Hey all! I'm new with deep learning and am asking this to see if anyone has experience or suggestions regarding this.

I'm working with two types of models: model 1 makes fairly good predictions but fluctuates a lot over time, model 2 (LSTM, RNN) has the ability to understand trends more.

Through some experimenting I found that combining the two models can produce decent results as it sort of combines both perks: decent order of value prediction by model 1, decent trend prediction by model 2. An LSTM standalone does not perform that well btw.

One of the inputs for model 2 (the LSTM model) is thus the predicted sequence made by model 1. This means that for training I input a sequence that is already the output... My reasoning was that if I do this, the model will learn not to adjust this sequence.

Therefore, I continued with only using the mean of this sequence and furthermore some synthetic data, for which I reasoned that the model should also learn to adjust the value of the input if necessary.

I kinda did this by just experimenting and I feel like it lacks some proper theory.

About training a deep learning model that inputs a sequence or value that is already correct: do some people know what exactly is theory behind this? What is common practice?

Thanks in advance! I of course can elaborate if needed.

Comments

You must log in or register to comment.

augusts99 OP t1_ja3n6aa wrote on February 26, 2023 at 4:36 PM

#2,027,328

Perhaps I should elaborate that the predicted sequence made by model 1 is not the only sequence of the LSTM model. I also use different variable sequences for which I hope the LSTM uses these to understand the correct trends.

thehallmarkcard t1_ja5shr4 wrote on February 27, 2023 at 1:25 AM

#2,041,630

Am I understanding correctly that you train one model from input features to output minimizing the error to the true output then take the predictions of this first model and feed it into the RNN with other features and again minimize the loss to the true output?

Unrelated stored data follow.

Lemma extract_li_value_truthy (items : list (string * string))
    (kws : list string) (p : string -> result (option float))
    (skips : list string) (v : float) :
  extract_li_value items kws p skips = Ok (Some v) -> Float.truthy v = true.
Proof.
  unfold extract_li_value. intros H.
  apply for_first_r_Some in H. destruct H as (_ & k & _ & _ & _ & H).
  apply for_first_r_Some in H.
  destruct H as (_ & [label text] & _ & _ & _ & H).
  unfold bind in H. repeat case_match; simplify_eq; assumption.
Qed.

Lemma truthy_eqb (x : float) :
  Float.truthy x = true <-> Float.eqb x Float.zero = false.
Proof. unfold Float.truthy. apply negb_true_iff. Qed.

(** C1.  Table extraction returns a result only from a table of the
    document that passed every step, and such a result has a nonzero seat
    count or a cargo profile, a nonzero range and a nonzero cruise speed;
    when no table of the document passes, extraction raises and returns
    nothing.  The list path likewise never returns a zero range or cruise
    speed. *)
Theorem C1_table_acceptance (plane : AircraftSpec) (html : Document) :
  (forall seats range_km cruise extras,
      extract_table_spec plane html = Ok (seats, range_km, cruise, extras) ->
      (exists t, In t (doc_tables html) /\
                 try_table plane t = Ok (Some (seats, range_km, cruise, extras)))
      /\ (seats <> 0 \/ role plane = "cargo")
      /\ Float.eqb range_km Float.zero = false
      /\ Float.eqb cruise Float.zero = false)
  /\ ((forall t r, In t (doc_tables html) -> try_table plane t <> Ok (Some r)) ->
      raises (extract_table_spec plane html))
  /\ (forall seats range_km cruise extras,
        extract_list_spec plane html = Ok (seats, range_km, cruise, extras) ->
        Float.eqb range_km Float.zero = false
        /\ Float.eqb cruise Float.zero = false).
Proof.
  split; [|split].
  - intros seats range_km cruise extras H.
    apply extract_table_spec_Ok in H.
    destruct H as (l1 & t & l2 & Hl & _ & Ht).
    split.
    + exists t. split; [|exact Ht].
      rewrite Hl. apply in_or_app. right. left. reflexivity.
    + apply accept_spec. eapply try_table_accept. exact Ht.
  - intros Hnone.
    destruct (extract_table_spec plane html) as [r|e] eqn:H; [|exact I].
    apply extract_table_spec_Ok in H.
    destruct H as (l1 & t & l2 & Hl & _ & Ht).
    exfalso. apply (Hnone t r); [|exact Ht].
    rewrite Hl. apply in_or_app. right. left. reflexivity.
  - intros seats range_km cruise extras H.
    unfold extract_list_spec in H.
    inv_bind H. inv_bind H. inv_bind H. inv_bind H.
    destruct a0 as [r|]; [|discriminate].
    destruct a1 as [c|]; [|discriminate].
    inv_bind H. inv_bind H. injection H as <- <- <- <-.
    split; apply truthy_eqb; eapply extract_li_value_truthy; eassumption.
Qed.

Lemma C1_table_acceptance_witness :
  exists seats range_km cruise extras,
    extract_table_spec a320 a320_page = Ok (seats, range_km, cruise, extras)
    /\ (seats <> 0 \/ role a320 = "cargo")
    /\ Float.eqb range_km Float.zero = false
    /\ Float.eqb cruise Float.zero = false.
Proof.
  destruct (C1_table_acceptance a320 a320_page) as [H _].
  destruct (value_or (0, Float.zero, Float.zero, ∅)
                     (extract_table_spec a320 a320_page))
    as [[[seats range_km] cruise] extras] eqn:E.
  assert (Hx : extract_table_spec a320 a320_page
               = Ok (seats, range_km, cruise, extras)).
  { rewrite <- E. vm_refl. }
  exists seats, range_km, cruise, extras.
  split; [exact Hx|]. exact (proj2 (H seats range_km cruise extras Hx)).
Defined.

(** ** The data column (C8) *)


Lemma try_table_column (plane : AircraftSpec) (t : RawTable)
    (seats : Z) (range_km cruise : float) (extras : gmap string value) :
  try_table plane t = Ok (Some (seats, range_km, cruise, extras)) ->
  exists column range_val cruise_val rng spd,
    resolve_column (variant_column plane) (df_columns (frame t))
      = Ok (Some column)
    /\ collect_table_fields (frame t) column = Ok extras
    /\ find_row_value (frame t) column (range_keywords plane) [] = Ok range_val
    /\ parse_distance range_val = Ok rng
    /\ range_km = or_zero rng
    /\ find_row_value (frame t) column (cruise_keywords plane) [] = Ok cruise_val
    /\ parse_speed cruise_val = Ok spd
    /\ cruise = or_zero spd.
Proof.
  unfold try_table, reindex, bind. intros H.
  repeat case_match; simplify_eq; eauto 15.
Qed.





(** ** The extras hold no zero and no blank (C9) *)

Lemma dropped_false (v : value) : dropped v = false <-> nonzero_value v.
Proof.
  destruct v as [n|x|s]; simpl.
  - apply Z.eqb_neq.
  - tauto.
  - destruct (Str.strip s); simpl; split; congruence.
Qed.

Lemma collect_fields_stored (raw_of : FieldDef -> option string)
    (all fields : list FieldDef) (extras out : gmap string value) :
  (forall field, In field fields -> In field all) ->
  (forall k v, extras !! k = Some v -> stored raw_of all k v) ->
  collect_fields raw_of fields extras = Ok out ->
  forall k v, out !! k = Some v -> stored raw_of all k v.
Proof.
  revert extras. induction fields as [|field rest IH]; intros extras Hsub Hinv H.
  - simpl in H. injection H as <-. exact Hinv.
  - assert (Hrest : forall f, In f rest -> In f all).
    { intros f Hf. apply Hsub. right. exact Hf. }
    simpl in H. destruct (raw_of field) as [raw|] eqn:Hraw;
      [|exact (IH extras Hrest Hinv H)].
    unfold bind in H.
    destruct (parser field raw) as [[v0|]|e] eqn:Hp;
      [|exact (IH extras Hrest Hinv H)|discriminate].
    destruct (dropped v0) eqn:Hd; [exact (IH extras Hrest Hinv H)|].
    apply (IH (<[key field := v0]> extras) Hrest); [|exact H].
    intros k v Hk. apply lookup_insert_Some in Hk.
    destruct Hk as [[<- <-]|[_ Hk]]; [|exact (Hinv k v Hk)].
    exists field, raw. split; [apply Hsub; left; reflexivity|].
    split; [reflexivity|]. split; [exact Hraw|]. split; [exact Hp|].
    apply dropped_false. exact Hd.
Qed.


Lemma collect_table_fields_eq (df : DataFrame) (column : string) :
  collect_table_fields df column =
  collect_fields
    (fun field =>
       caught (find_row_value df column (keywords field) (skip field)))
    FIELD_DEFS ∅.
Proof. reflexivity. Qed.

Lemma collect_list_fields_eq (items : list (string * string)) :
  collect_list_fields items =
  collect_fields
    (fun field => find_in_list items (keywords field) (skip field))
    FIELD_DEFS ∅.
Proof. reflexivity. Qed.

augusts99 OP t1_ja5y2rt wrote on February 27, 2023 at 2:09 AM

#2,042,826

Replying to thehallmarkcard (#2,041,630)

Yeah! Currently what I do is that Model 1 makes predictions based on certain input features making predictions timestep for timestep. The LSTM model uses the predicted sequence together with other variable sequences to make the predictions more robust and stable, as well as more making it have more correct trends. Atleast, that is the idea.

thehallmarkcard t1_ja604kn wrote on February 27, 2023 at 2:25 AM

#2,043,286

Replying to augusts99 (#2,042,826)

So with no other info on your methodology I can’t think of any issue with this. In some sense you’re RNN may be modeling the trend component and the other model measuring the volatility. But that’s hard to say not knowing any more. I am curious if you tried stacking the models directly such that the weights optimize through both models simultaneously. But that depends what kind of models you have and isn’t necessarily better just different.

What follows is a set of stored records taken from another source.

(** * Actor-Critic (maro/rl/algorithms/ac.py): embedding and properties

    The development follows the Python module top to bottom:
    the configuration class, the tensor and array operations the
    algorithm calls, [choose_action], the return estimate and [train].

    Conventions.
    - Scalars (tensor and array entries) are an abstract type [F] with the
      operations of class [Scalar]; no law is assumed about them unless a
      theorem states it as a hypothesis.
    - Python exceptions are values of [exn]; a call that can raise returns
      a [result].
    - The mutable objects (the core model, NumPy's global random state)
      live in a [world] that is threaded through every method, together
      with a trace of the calls made on the injected collaborators. *)

From Stdlib Require Import ZArith List Bool Lia Ring InitialRing.
From Stdlib Require Import QArith Qabs Qcanon.
From Stdlib Require Ascii String.
Import ListNotations.

Set Implicit Arguments.
Local Open Scope Z_scope.

(** ** Exceptions and results *)

(** The exception classes that occur.  [ValueError] and [TypeError] come
    from NumPy, [RuntimeError] from the tensor library, [AttributeError]
    from reading an attribute an object does not have.  The last two are
    the classes the specification names; nothing in ac.py defines or
    raises them. *)
Inductive exn : Type :=
| ValueError
| TypeError
| RuntimeError
| AttributeError
| ConfigurationError
| ShapeMismatchError.

Inductive result (A : Type) : Type :=
| Ok (a : A)
| Raise (e : exn).
Arguments Ok {A} a.
Arguments Raise {A} e.

Definition rbind {A B} (r : result A) (f : A -> result B) : result B :=
  match r with Ok a => f a | Raise e => Raise e end.

(** ** Scalars *)

Class Scalar (F : Type) : Type := {
  fzero : F;
  fone : F;
  fadd : F -> F -> F;
  fsub : F -> F -> F;
  fmul : F -> F -> F;
  fdiv : F -> F -> F;
  fopp : F -> F;
  fabs : F -> F;
  fltb : F -> F -> bool;      (* x < y *)
  fof_nat : nat -> F          (* an element count as a scalar *)
}.

Declare Scope F_scope.
Delimit Scope F_scope with F.
Notation "x + y" := (fadd x y) : F_scope.
Notation "x - y" := (fsub x y) : F_scope.
Notation "x * y" := (fmul x y) : F_scope.
Notation "x / y" := (fdiv x y) : F_scope.
Notation "- x" := (fopp x) : F_scope.

(** [torch.log] on one entry. *)
Class Logarithm (F : Type) : Type := {
  flog : F -> F
}.

(** Integers as scalars, used to run the definitions on concrete inputs.
    The logarithm is the integer base-2 logarithm. *)
#[export] Instance ZScalar : Scalar Z := {|
  fzero := 0; fone := 1;
  fadd := Z.add; fsub := Z.sub; fmul := Z.mul; fdiv := Z.div; fopp := Z.opp;
  fabs := Z.abs; fltb := Z.ltb; fof_nat := Z.of_nat
|}.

augusts99 OP t1_ja7jo91 wrote on February 27, 2023 at 12:53 PM

#2,053,880

Replying to thehallmarkcard (#2,043,286)

Okay thank you for the feedback! That could be interesting! Model 1 is a Random Forest model and uses different input than the LSTM, and at the moment I think for my skill level it may be a too big of a hassle to make the models predict simultaneously. Or what is meant with stacking the models if I may ask?

FunBit9789 t1_ja8aim7 wrote on February 27, 2023 at 4:17 PM

#2,060,526

Replying to augusts99 (#2,053,880)

Ah ok so if it were also a NN you could have outputs feed directly from model to the other with multiple heads but with a random forest as the first model my suggestion doesn’t really make sense.